[SUPPLIED MATERIAL]

(** C9, amended: a response with a non-success status makes the
    [try] block throw the validation error with the decoded validation
    payload for status 422, and for every other status the status
    error with the status code, the method POST, the URL the request
    was sent to and the response text; a body that cannot be decoded
    leaves the field absent instead of throwing. The call fails with
    that error when the timeout timer has not run by then, and with
    the timeout error when it has, which is when it fires during the
    await of the fetcher or of one of the one or two reads of the
    error body. *)
Theorem error_status_reporting (client : Seclai) (w : World) (agentId : string)
    (body : json) (opts : option Options) (h : Abort.Store)
    (response : Response) :
  fetch_result w = inr response ->
  ok response = false ->
  let out := attempted client w agentId body opts h in
  let res := run client w agentId body opts h in
  let url := URL_href ("/agents/" +:+ agentId +:+ "/runs/stream") (baseUrl client) in
  let failure :=
    if (status response =? 422)%Z
    then SeclaiAPIValidationError "Validation error" (status response) "POST" url
           (safe (text_clone response)) (safe (json_clone response))
    else SeclaiAPIStatusError
           ("Request failed with status " +:+ Number_toString (status response))
           (status response) "POST" url (safe (text_clone response)) in
  let timeout :=
    SeclaiError ("Timed out after " +:+ Number_toString (timeout_budget opts)
                 +:+ "ms waiting for streaming agent run to complete.") in
  fst out = inl failure
  /\ fst res = inl (if timedOut (snd out) then timeout else failure)
  /\ (timedOut (snd out) = true
      <-> exists n, timer_fires_at w = Some n
                    /\ n < (if (status response =? 422)%Z then 3 else 2))
  /\ (timer_fires_at w = None -> fst res = inl failure)
  /\ (exists r, sent (snd res) = [r]
                /\ req_url r = url
                /\ req_method r = "POST")
  /\ (forall reason, text_clone response = inl reason ->
                     safe (text_clone response) = None)
  /\ (forall reason, json_clone response = inl reason ->
                     safe (json_clone response) = None)
  /\ (forall text, text_clone response = inr text ->
                   safe (text_clone response) = Some text)
  /\ (forall payload, json_clone response = inr payload ->
                      safe (json_clone response) = Some payload).
Proof.
  intros Hf Hok. cbv zeta.
  assert (Hout : fst (attempted client w agentId body opts h)
                 = inl (status_failure client agentId response)).
  { rewrite attempted_unfold.
    rewrite (attempt_not_ok _ _ _ _ _ _ _ _ _ _ _ _ Hf Hok). cbv zeta.
    unfold status_failure. destruct (status response =? 422)%Z; reflexivity. }
  assert (Hres : fst (run client w agentId body opts h)
                 = inl (if timedOut (snd (attempted client w agentId body opts h))
                        then SeclaiError
                               ("Timed out after "
                                +:+ Number_toString (timeout_budget opts)
                                +:+ "ms waiting for streaming agent run to complete.")
                        else status_failure client agentId response)).
  { rewrite (run_outcome JSON_parse JSON_stringify Number_toString URL_href).
    rewrite Hout. reflexivity. }
  split; [exact Hout|]. split; [exact Hres|]. split; [|split; [|split]].
  - rewrite (attempted_timedOut JSON_parse JSON_stringify Number_toString URL_href).
    rewrite (attempted_not_ok_awaits JSON_parse JSON_stringify Number_toString
               URL_href _ _ _ _ _ _ _ Hf Hok).
    reflexivity.
  - intros Hnone. rewrite Hres.
    rewrite (attempted_no_timer _ _ _ _ _ _ _ _ _ _ Hnone). reflexivity.
  - rewrite run_unfold. cbv zeta. cbn [snd]. rewrite attempted_unfold.
    destruct (prepare_inv w opts h) as [Hinv Hsent].
    destruct (attempt_spec JSON_parse JSON_stringify Number_toString URL_href
                client w agentId body (fst (fst (prepare opts h)))
                (snd (fst (prepare opts h))) _ Hinv) as (_ & Hs & _).
    eexists. unfold clearTimeout. cbn [sent]. rewrite Hs, Hsent.
    split; [reflexivity|]. split; reflexivity.
  - repeat split; intros x Hx; rewrite Hx; reflexivity.
Qed.

Lemma onMessage_empty_data msg seen :
  data msg = "" -> onMessage msg seen = seen.
Proof. intros H. unfold Controller.onMessage. rewrite H. reflexivity. Qed.

(** C10, amended: an [init] or [done] message with empty data
    leaves [final] and [lastSeen] as they were, whatever its event
    name; and a stream that delivers ["event: done\ndata:\n\n"], cut
    into chunks in any way, and then closes makes the [try] block
    throw the stream-ended error, so that the call never succeeds: it
    fails with the stream-ended error when the timeout timer has not
    run by then, and with the timeout error when it has. *)
Theorem empty_data_ignored (client : Seclai) (w : World) (agentId : string)
    (body : json) (opts : option Options) (h : Abort.Store)
    (response : Response) (texts : list string) (tail : list ReadResult) :
  fetch_result w = inr response ->
  ok response = true ->
  includes "application/json" (default "" (content_type response)) = false ->
  Controller.body response = Some (chunks texts ++ tail) ->
  closes tail ->
  String.concat "" texts = "event: done" +:+ nl +:+ "data:" +:+ nl +:+ nl ->
  let out := attempted client w agentId body opts h in
  let res := run client w agentId body opts h in
  let timeout :=
    SeclaiError ("Timed out after " +:+ Number_toString (timeout_budget opts)
                 +:+ "ms waiting for streaming agent run to complete.") in
  (forall msg seen, data msg = "" -> onMessage msg seen = seen)
  /\ emitted texts = [ {| event := Some "done"; data := "" |} ]
  /\ fst out = inl stream_ended
  /\ fst res = inl (if timedOut (snd out) then timeout else stream_ended)
  /\ (forall v, fst res <> inr v)
  /\ (timedOut (snd out) = true
      <-> exists n, timer_fires_at w = Some n /\ n < awaits (snd out))
  /\ (timer_fires_at w = None -> fst res = inl stream_ended).
Proof.
  intros Hf Hok Hj Hb Hc Htext. cbv zeta.
  split; [exact onMessage_empty_data|].
  assert (Hem : emitted texts = [ {| event := Some "done"; data := "" |} ]).
  { rewrite emitted_concat, Htext. vm_compute. reflexivity. }
  split; [exact Hem|].
  destruct (emitted_dispatched texts) as [new Hnew].
  assert (Hq : Forall (fun m => truthy_opt (done_payload m) = false) (emitted texts)).
  { rewrite Hem. repeat constructor. }
  assert (Hq' : Forall (fun m => truthy_opt (done_payload m) = false) (dispatched texts)).
  { rewrite Hnew in Hq. rewrite Forall_app in Hq. apply Hq. }
  assert (Hout : fst (attempted client w agentId body opts h) = inl stream_ended).
  { destruct (attempted_stream_closed JSON_parse JSON_stringify Number_toString
                URL_href client w agentId body opts h response texts tail
                Hf Hok Hj Hb Hc Hq') as [-> _].
    rewrite Hem. reflexivity. }
  assert (Hres : fst (run client w agentId body opts h)
                 = inl (if timedOut (snd (attempted client w agentId body opts h))
                        then SeclaiError
                               ("Timed out after "
                                +:+ Number_toString (timeout_budget opts)
                                +:+ "ms waiting for streaming agent run to complete.")
                        else stream_ended)).
  { rewrite (run_outcome JSON_parse JSON_stringify Number_toString URL_href).
    rewrite Hout. reflexivity. }
  split; [exact Hout|]. split; [exact Hres|]. split; [|split].
  - intros v. rewrite Hres. discriminate.
  - apply (attempted_timedOut JSON_parse JSON_stringify Number_toString URL_href).
  - intros Hnone. rewrite Hres.
    rewrite (attempted_no_timer _ _ _ _ _ _ _ _ _ _ Hnone). reflexivity.
Qed.


Lemma resolve_uncaptured msgs :
  Forall (fun m => truthy_opt (done_payload m) = false) msgs ->
  resolve (replay onMessage no_payload msgs)
  = match last (omap decoded msgs) with
    | Some v => if acceptable v then inr v else inl stream_ended
    | None => inl stream_ended
    end.
Proof.
  intros H. unfold resolve.
  rewrite replay_final, replay_lastSeen.
  rewrite (last_untruthy _ (done_payloads_untruthy _ _ H)). reflexivity.
Qed.

(** C4, amended: when the stream closes and no [done] message carried
    a truthy payload, and the timeout has not fired, the call succeeds
    with the last decoded [init]/[done] payload if and only if there is
    one, it is truthy, and its status field is truthy (present and not
    null, false, zero or the empty string) and not equal to "pending";
    otherwise it fails with the stream-ended error, in particular when
    the status of that payload is "pending". *)
Theorem last_seen_fallback (client : Seclai) (w : World) (agentId : string)
    (body : json) (opts : option Options) (h : Abort.Store)
    (response : Response) (texts : list string) (tail : list ReadResult) :
  fetch_result w = inr response ->
  ok response = true ->
  includes "application/json" (default "" (content_type response)) = false ->
  Controller.body response = Some (chunks texts ++ tail) ->
  closes tail ->
  Forall (fun m => truthy_opt (done_payload m) = false) (emitted texts) ->
  timer_fires_at w = None ->
  let res := fst (run client w agentId body opts h) in
  let last_payload := last (omap decoded (emitted texts)) in
  (forall v, res = inr v <-> last_payload = Some v /\ acceptable v = true)
  /\ ((forall v, res <> inr v) -> res = inl stream_ended)
  /\ (forall v, last_payload = Some v ->
                get "status" v = Some (JString "pending") ->
                res = inl stream_ended).
Proof.
  intros Hf Hok Hj Hb Hc Hq Hnone. cbv zeta.
  rewrite (run_no_timer _ _ _ _ _ _ _ _ _ _ Hnone).
  destruct (emitted_dispatched texts) as [new Hnew].
  assert (Hq' : Forall (fun m => truthy_opt (done_payload m) = false) (dispatched texts)).
  { rewrite Hnew in Hq. rewrite Forall_app in Hq. apply Hq. }
  destruct (attempted_stream_closed JSON_parse JSON_stringify Number_toString URL_href
              client w agentId body opts h response texts tail Hf Hok Hj Hb Hc Hq')
    as [-> _].
  rewrite (resolve_uncaptured _ Hq).
  destruct (last (omap decoded (emitted texts))) as [v0|].
  - destruct (acceptable v0) eqn:Hacc.
    + split; [|split].
      * intros v. split; [intros [= <-]; auto|intros [[= <-] _]; reflexivity].
      * intros Hno. exfalso. exact (Hno v0 eq_refl).
      * intros v [= <-] Hst. unfold acceptable in Hacc. rewrite Hst in Hacc.
        simpl in Hacc. rewrite andb_false_r in Hacc. discriminate.
    + split; [|split].
      * intros v. split; [discriminate|]. intros [[= <-] Hv]. congruence.
      * reflexivity.
      * reflexivity.
  - split; [|split].
    + intros v. split; [discriminate|]. intros [Hv _]. discriminate.
    + reflexivity.
    + reflexivity.
Qed.

(** C6, amended: once the chunk just read has left a truthy [done]
    payload in [final], the controller reads no further chunk, whatever
    the rest of the stream holds; it resolves from the messages of the
    chunks read so far, [end()] included, with the payload of the last
    [done] message decoded among them when that payload is truthy,
    which is the first one when no other was decoded from them. *)
Theorem terminal_short_circuit (client : Seclai) (w : World) (agentId : string)
    (body : json) (opts : option Options) (h : Abort.Store)
    (response : Response) (texts : list string) (text : string)
    (rest : list ReadResult) :
  fetch_result w = inr response ->
  ok response = true ->
  includes "application/json" (default "" (content_type response)) = false ->
  Controller.body response = Some (chunks (texts ++ [text]) ++ rest) ->
  Forall (fun m => truthy_opt (done_payload m) = false) (dispatched texts) ->
  truthy_opt (last (omap done_payload (dispatched (texts ++ [text])))) = true ->
  let res := run client w agentId body opts h in
  let payloads := omap done_payload (emitted (texts ++ [text])) in
  reads (snd res) = S (length texts)
  /\ (forall v, last payloads = Some v -> truthy v = true -> fst res = inr v)
  /\ (forall v, payloads = [v] -> fst res = inr v).
Proof.
  intros Hf Hok Hj Hb Hq Hcap. cbv zeta. rewrite run_unfold. cbv zeta.
  cbn [fst snd].
  destruct (attempted_stream_captured JSON_parse JSON_stringify Number_toString
              URL_href client w agentId body opts h response texts text rest
              Hf Hok Hj Hb Hq Hcap) as [Hres Hreads].
  split; [exact Hreads|].
  assert (Hlast : forall v,
            last (omap done_payload (emitted (texts ++ [text]))) = Some v ->
            truthy v = true ->
            fst (attempted client w agentId body opts h) = inr v).
  { intros v Hv Ht. rewrite Hres. unfold resolve. rewrite replay_final, Hv.
    simpl. rewrite Ht. reflexivity. }
  split.
  - intros v Hv Ht. rewrite (Hlast v Hv Ht). reflexivity.
  - intros v Hv.
    destruct (emitted_dispatched (texts ++ [text])) as [new Hnew].
    rewrite Hnew, omap_app in Hv.
    destruct (last (omap done_payload (dispatched (texts ++ [text]))))
      as [x|] eqn:Hx; [|discriminate].
    simpl in Hcap.
    assert (x = v) as ->.
    { apply last_Some in Hx as [l' Hl']. rewrite Hl' in Hv.
      rewrite <- app_assoc in Hv. simpl in Hv.
      destruct l' as [|y l']; simpl in Hv.
      - congruence.
      - injection Hv as _ Hv. destruct l'; discriminate. }
    rewrite (Hlast v); [reflexivity| |exact Hcap].
    rewrite Hnew, omap_app, Hv. reflexivity.
Qed.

[/SUPPLIED MATERIAL]

### TASK
Write out, word for word, the line containing "destruct l' as [|y l']; simpl in Hv." and all the lines after it in the entries above, and nothing more.

### ANSWER SECTION
      destruct l' as [|y l']; simpl in Hv.
      - congruence.
      - injection Hv as _ Hv. destruct l'; discriminate. }
    rewrite (Hlast v); [reflexivity| |exact Hcap].
    rewrite Hnew, omap_app, Hv. reflexivity.
Qed.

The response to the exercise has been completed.